(** * imapbackup38: a shallow embedding of the incremental IMAP backup script

    The development follows [imapbackup38.py].  Python [str] values are
    lists of Unicode code points and [bytes] values are lists of octets,
    both carried by [N]; Python [int] is [Z]; a [dict] is an
    insertion-ordered association list with the update-in-place behaviour
    of [d[k] = v].  The IMAP server, the SMTP relay, the clock and the
    file system are collaborators reached through the [Collab] interface;
    the script's calls to them thread an explicit world state and append
    to a trace of observable events. *)

From Stdlib Require Import List NArith ZArith Bool Lia String Ascii DecimalString.
Import ListNotations.

Set Implicit Arguments.
Set Warnings "-register-all".

(** ** Python strings and bytes *)

Module Py.

Definition str := list N.
Definition bytes := list N.

Definition lit (s : string) : list N :=
  map N_of_ascii (list_ascii_of_string s).

Definition LF : N := 10.
Definition CR : N := 13.
Definition TAB : N := 9.
Definition SP : N := 32.

Definition in_range (lo hi c : N) : bool := (lo <=? c)%N && (c <=? hi)%N.

(** [str.isspace] on one code point, which is also the class [\s] of a
    [str] pattern. *)
Definition isspace (c : N) : bool :=
  in_range 9 13 c || in_range 28 32 c || (c =? 133)%N || (c =? 160)%N
  || (c =? 5760)%N || in_range 8192 8202 c || (c =? 8232)%N
  || (c =? 8233)%N || (c =? 8239)%N || (c =? 8287)%N || (c =? 12288)%N.

(** The whitespace of [bytes.strip] and [bytes.split]. *)
Definition isspace_b (c : N) : bool := in_range 9 13 c || (c =? 32)%N.

Fixpoint eqb (a b : list N) : bool :=
  match a, b with
  | [], [] => true
  | x :: a', y :: b' => (x =? y)%N && eqb a' b'
  | _, _ => false
  end.

Fixpoint startswith (s p : list N) : bool :=
  match p, s with
  | [], _ => true
  | x :: p', y :: s' => (x =? y)%N && startswith s' p'
  | _ :: _, [] => false
  end.

Fixpoint dropwhile (f : N -> bool) (s : list N) : list N :=
  match s with
  | [] => []
  | c :: r => if f c then dropwhile f r else s
  end.

Fixpoint takewhile (f : N -> bool) (s : list N) : list N :=
  match s with
  | [] => []
  | c :: r => if f c then c :: takewhile f r else []
  end.

Definition lstrip_with (f : N -> bool) (s : list N) := dropwhile f s.
Definition rstrip_with (f : N -> bool) (s : list N) :=
  rev (dropwhile f (rev s)).
Definition strip_with (f : N -> bool) (s : list N) :=
  rstrip_with f (lstrip_with f s).

(** [s.strip()] for [str] and for [bytes]. *)
Definition strip (s : str) : str := strip_with isspace s.
Definition strip_b (s : bytes) : bytes := strip_with isspace_b s.
Definition rstrip_b (s : bytes) : bytes := rstrip_with isspace_b s.

(** [s.replace(old, new)] and [s.replace(old, new, count)] for a
    non-empty [old]: leftmost non-overlapping occurrences, scanning
    resumes after each match.  [skip] counts the characters of the
    current match still to be passed over; [cnt = None] is "no limit". *)
Fixpoint replace_aux (old new : list N) (cnt : option nat) (skip : nat)
  (s : list N) : list N :=
  match s with
  | [] => []
  | c :: r =>
      match skip with
      | S k => replace_aux old new cnt k r
      | O =>
          match cnt with
          | Some O => s
          | _ =>
              if startswith s old
              then new ++ replace_aux old new (option_map pred cnt)
                            (List.length old - 1) r
              else c :: replace_aux old new cnt 0 r
          end
      end
  end.

Definition replace (old new s : list N) : list N :=
  replace_aux old new None 0 s.
Definition replace_count (old new : list N) (count : nat) (s : list N) :=
  replace_aux old new (Some count) 0 s.

(** [s.split(sep)] for a non-empty [sep]; [cur] is the segment being
    accumulated, in reverse. *)
Fixpoint split_aux (sep : list N) (skip : nat) (cur : list N)
  (s : list N) : list (list N) :=
  match s with
  | [] => [rev cur]
  | c :: r =>
      match skip with
      | S k => split_aux sep k cur r
      | O =>
          if startswith s sep
          then rev cur :: split_aux sep (List.length sep - 1) [] r
          else split_aux sep 0 (c :: cur) r
      end
  end.

Definition split (sep s : list N) : list (list N) := split_aux sep 0 [] s.

(** [data.split()] on [bytes]: split on runs of ASCII whitespace, no
    empty fields. *)
Fixpoint split_ws_aux (cur : list N) (s : list N) : list (list N) :=
  match s with
  | [] => match cur with [] => [] | _ => [rev cur] end
  | c :: r =>
      if isspace_b c
      then match cur with
           | [] => split_ws_aux [] r
           | _ => rev cur :: split_ws_aux [] r
           end
      else split_ws_aux (c :: cur) r
  end.

Definition split_ws (s : bytes) : list bytes := split_ws_aux [] s.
========================================================================
--- PROBLEM REQUIREMENTS ---
As the answer, set down only the lines from the data above between the one holding "Fixpoint replace_aux (old" and the one holding "(** [s.split(sep)] for", inclusive, exactly as they read.

--- RESPONSE TO THE TASK ---
Fixpoint replace_aux (old new : list N) (cnt : option nat) (skip : nat)
  (s : list N) : list N :=
  match s with
  | [] => []
  | c :: r =>
      match skip with
      | S k => replace_aux old new cnt k r
      | O =>
          match cnt with
          | Some O => s
          | _ =>
              if startswith s old
              then new ++ replace_aux old new (option_map pred cnt)
                            (List.length old - 1) r
              else c :: replace_aux old new cnt 0 r
          end
      end
  end.

Definition replace (old new s : list N) : list N :=
  replace_aux old new None 0 s.
Definition replace_count (old new : list N) (count : nat) (s : list N) :=
  replace_aux old new (Some count) 0 s.

(** [s.split(sep)] for a non-empty [sep]; [cur] is the segment being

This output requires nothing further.